## [Task directions]
Write down exactly the lines of the records below, beginning with the first and ending with the line that includes "Local Open Scope string_scope.".

## [The data]
(* ===== verification/AsyncProgress.v ===== *)
(** The asynchronous runtime makes progress: a round of the consumer returns
    whatever it finds, and leaves nothing behind that it could have done. *)

From stdpp Require Import base numbers list strings gmap option relations sorting.
From Stdlib Require Import ZArith Lia Ascii String.
From S2P Require Import Prelude Types Double Json GraphSpec CapabilityTypes Packet EdgeChannel InputBinding NodeRuntime RuntimeTopology Coordinator Scheduler SchedulerInvoke SchedulerProofs SchedulerSamples SchedulerTurns AsyncRuntime AsyncProofs AsyncHost AsyncSamples AsyncAccounts.

Local Open Scope string_scope.
Local Open Scope Z_scope.
#[local] Set Default Proof Using "Type*".

(** ** Hooks that return *)

(** The hooks return in the states [good] holds of, and keep it. *)
Class HostReturns (X : Type) `{!Host X} (good : X -> Prop) : Prop := {
  good_update h (x : X) : List.length (h_nodes h) = List.length (h_nodes (host_heap x)) -> good x -> good (host_update h x);
  after_emit_returns s report (x : X) : good x -> exists x', after_emit s report x = Some x' /\ good x';
  on_async_idle_returns now s r (x : X) : good x -> (r < nodes_of x)%nat -> exists x', on_async_idle now s r x = Some x' /\ good x';
  on_node_failed_returns now s r st (x : X) : good x -> exists x', on_node_failed now s r st x = Some x' /\ good x';
}.

(** *** Those of a session *)

(** No node becomes live. *)
Definition within : relation Scheduler := fun s s' => sc_live s' ⊆ sc_live s.
#[local] Instance within_preorder : PreOrder within.
Proof. split; [by intros s r|]. intros a b c H1 H2 r Hr. auto. Qed.
Lemma erase_within r l : erase_first r l ⊆ l.
Proof. induction l as [|x l IH]; [done|]. simpl. case_decide; set_solver. Qed.
Lemma within_moves : moves within.
Proof.
  assert (Same : forall s s', sc_live s' = sc_live s -> within s s') by (intros s s' E r; by rewrite E).
  split; try (intros; by apply Same); [apply _| | |].
  - intros r s. unfold MarkReady. destruct (negb _ || _); [reflexivity|]. destruct (negb _); [reflexivity|]. destruct (Node.TrySchedule _) as [[] n]; [|reflexivity].
    unfold SubmitCpu. by destruct (executor_stopped_ _); apply Same.
  - intros r s. unfold Detach. case_bool_decide; [apply erase_within|reflexivity].
  - intros s. unfold CheckAllClosed. destruct (sc_live s) eqn:E; [|reflexivity]. by destruct (all_closed_ _); apply Same.
Qed.
Lemma within_announce q s : within s (announce q s).
Proof. intros r. by destruct (announce_same q s) as (-> & _ & _). Qed.
Lemma within_complete : completes_in within.
Proof.
  intros cl tick now s b s' Ht H. unfold CompleteRetired in H.
  pose proof (mv_sweep_all _ within_moves now (sc_retired s) (MkSweep [] [] [] []) s) as H1. destruct (sweep_all _ _ _ _) as [w s1]. simpl in H1.
  destruct (close_all _ _ _ _ _) as [[c s3]|] eqn:E; [|done]. injection H as <- <-. apply (mv_close_all _ within_moves cl tick Ht) in E.
  etransitivity; [exact H1|]. change (within (with_retired (sw_kept w) s1) (each announce (sw_done w) s3)).
  etransitivity; [|etransitivity; [exact E|]]; apply (mv_each _ within_moves); [by intros v x r|apply within_announce].
Qed.
Lemma within_stops : stops_in within.
Proof. split; [by intros s r..|]. apply (mv_fast_all _ within_moves). by intros l s r. Qed.

(** A fast stop leaves every version retired that was. *)
Definition hurried (q : Retired) : Retired := if rt_fast_applied q then q else MkRetired (rt_request q) (rt_deadline q) true (rt_timed_out q).
Lemma hurried_weight l : (weight (map hurried l) <= weight l)%nat.
Proof.
  induction l as [|q l IH]; [done|]. change (weight ([hurried q] ++ map hurried l) <= weight ([q] ++ l))%nat. rewrite !weight_app, !weight_one.
  unfold hurried at 1. destruct (rt_fast_applied q) eqn:E; rewrite ?E; simpl; lia.
Qed.
Lemma fast_all_retired s : sc_retired (apply_fast_all s) = map hurried (sc_retired s).
Proof.
  unfold apply_fast_all. set (f := fun (ls : list Retired * Scheduler) q => _).
  assert (H : forall l ls, (fold_left f l ls).1 = (ls.1 ++ map hurried l)%list).
  { intros l. induction l as [|q l IH]; intros ls; simpl; [by rewrite app_nil_r|]. rewrite IH. unfold f, hurried at 2. simpl.
    destruct (rt_fast_applied q); simpl; by rewrite <- app_assoc. }
  specialize (H (sc_retired s) ([], s)). destruct (fold_left f _ _) as [l s1]. exact H.
Qed.

Definition calmer : relation Scheduler := fun s s' => (List.length (sc_live s') <= List.length (sc_live s))%nat /\ Forall2 no_reopen (h_nodes (sc_heap s)) (h_nodes (sc_heap s')).
Lemma shrinks_calmer s s' : shrinks s s' -> calmer s s'.
Proof. intros [H1 _ H2 _]. done. Qed.
Lemma calmer_moves : moves calmer.
Proof.
  split; try (intros; by apply shrinks_calmer, shrinks_moves); [|intros r n s Hn; by apply shrinks_calmer, (mv_node _ shrinks_moves)].
  split; [by intros s; apply shrinks_calmer|]. intros a b c [H1 H2] [H3 H4]. split; [lia|].
  clear H1 H3. revert H4. generalize (h_nodes (sc_heap c)). induction H2 as [|x y l k Hxy _ IH]; intros m H; inversion_clear H; constructor; [unfold no_reopen in *; auto|auto].
Qed.
Lemma shrinks_stops : stops_in shrinks.
Proof.
  split; [intros; by apply shrinks_same..|]. intros s. pose proof (fast_all_retired s) as E.
  destruct (mv_fast_all _ calmer_moves (fun l s => shrinks_calmer s s ltac:(reflexivity)) s) as [H1 H2]. split; [exact H1| |exact H2|]; rewrite E; [apply hurried_weight|].
  intros q (q0 & -> & Hq)%list_elem_of_fmap. exists q0. split; [done|]. unfold hurried. by destruct (rt_fast_applied q0).
Qed.
(** [hand] are the requests of batches that were taken out to be flushed. *)
Record batched (hand : list Z) (a : AsyncRuntime) : Prop := {
  ba_sorted : SMap.sorted (as_batches a);
  ba_once : NoDup (parked_ids (as_batches a) ++ hand);
  ba_known : forall id, id ∈ (parked_ids (as_batches a) ++ hand)%list -> id < as_next_request a;
  ba_waits : forall id e, SMap.find id (as_in_flight a) = Some e -> en_submitted e = None <-> id ∈ (parked_ids (as_batches a) ++ hand)%list;
  ba_alike : forall k l p, (k, l) ∈ as_batches a -> p ∈ l -> Json.Serialize (ps_values (pe_parameters p)) = k.2.2;
}.

Lemma batched_rests hand a a' : rests a a' -> batched hand a -> batched hand a'.
Proof.
  intros (H1 & H2 & H3) [B1 B2 B3 B4 B5]. split; rewrite ?H1, ?H2; try done. intros id e He. apply H3 in He as (e0 & He & ->). by apply B4.
Qed.

(** A member of a batch that is flushed. *)
Lemma batched_submit id e e' hand a : SMap.find id (as_in_flight a) = Some e -> en_submitted e' <> None -> batched (id :: hand) a ->
  batched hand (on_in_flight (SMap.set id e') a).
Proof.
  intros Hf He [B1 B2 B3 B4 B5]. rewrite <- Permutation_middle in B2. apply NoDup_cons in B2 as [Hn B2]. split; try done; simpl.
  - intros i Hi. apply B3. rewrite <- Permutation_middle. by right.
  - intros i e1. rewrite SMap.find_set. case_decide as D.
    + subst i. intros [= <-]. split; [done|]. by intros ?.
    + intros H. rewrite (B4 _ _ H), <- Permutation_middle, elem_of_cons. split; [intros [->|?]; done|by right].
Qed.
Lemma batched_gone id hand a : SMap.find id (as_in_flight a) = None -> batched (id :: hand) a -> batched hand a.
Proof.
  intros Hf [B1 B2 B3 B4 B5]. rewrite <- Permutation_middle in B2. apply NoDup_cons in B2 as [Hn B2]. split; try done.
  - intros i Hi. apply B3. rewrite <- Permutation_middle. by right.
  - intros i e1 H. rewrite (B4 _ _ H), <- Permutation_middle, elem_of_cons. split; [intros [->|?]; [congruence|done]|by right].
Qed.

Section batches.
Context {X : Type} `{!Host X} `{!HostLaws X} {W : Type} (op_submit : W -> nat -> SubmitRequest -> submission W).
Context (address current_ingress : nat -> Z).

Lemma sink_push_batches k ev a : as_batches (SinkPush k ev a).2 = as_batches a.
Proof. unfold SinkPush. destruct (default _ _) as [? []]; [|done]. simpl. destruct (Queue.Push _ _) as [st q]. by destruct (StatusOps.ok st). Qed.
Lemma run_submission_batches sink (y : submission W) : forall a st w a', run_submission sink y a = Some (st, w, a') -> as_batches a' = as_batches a.
Proof.
  induction y as [st w|ev next IH]; intros a st' w' a' H; simpl in H; [by simplify_eq|]. destruct sink as [k|]; [|done]. simpl in H.
  pose proof (sink_push_batches k ev a) as Ht. destruct (SinkPush k ev a) as [st a1]. by rewrite (IH _ _ _ _ _ H).
Qed.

## [Answer to this task]
(* ===== verification/AsyncProgress.v ===== *)
(** The asynchronous runtime makes progress: a round of the consumer returns
    whatever it finds, and leaves nothing behind that it could have done. *)

From stdpp Require Import base numbers list strings gmap option relations sorting.
From Stdlib Require Import ZArith Lia Ascii String.
From S2P Require Import Prelude Types Double Json GraphSpec CapabilityTypes Packet EdgeChannel InputBinding NodeRuntime RuntimeTopology Coordinator Scheduler SchedulerInvoke SchedulerProofs SchedulerSamples SchedulerTurns AsyncRuntime AsyncProofs AsyncHost AsyncSamples AsyncAccounts.

Local Open Scope string_scope.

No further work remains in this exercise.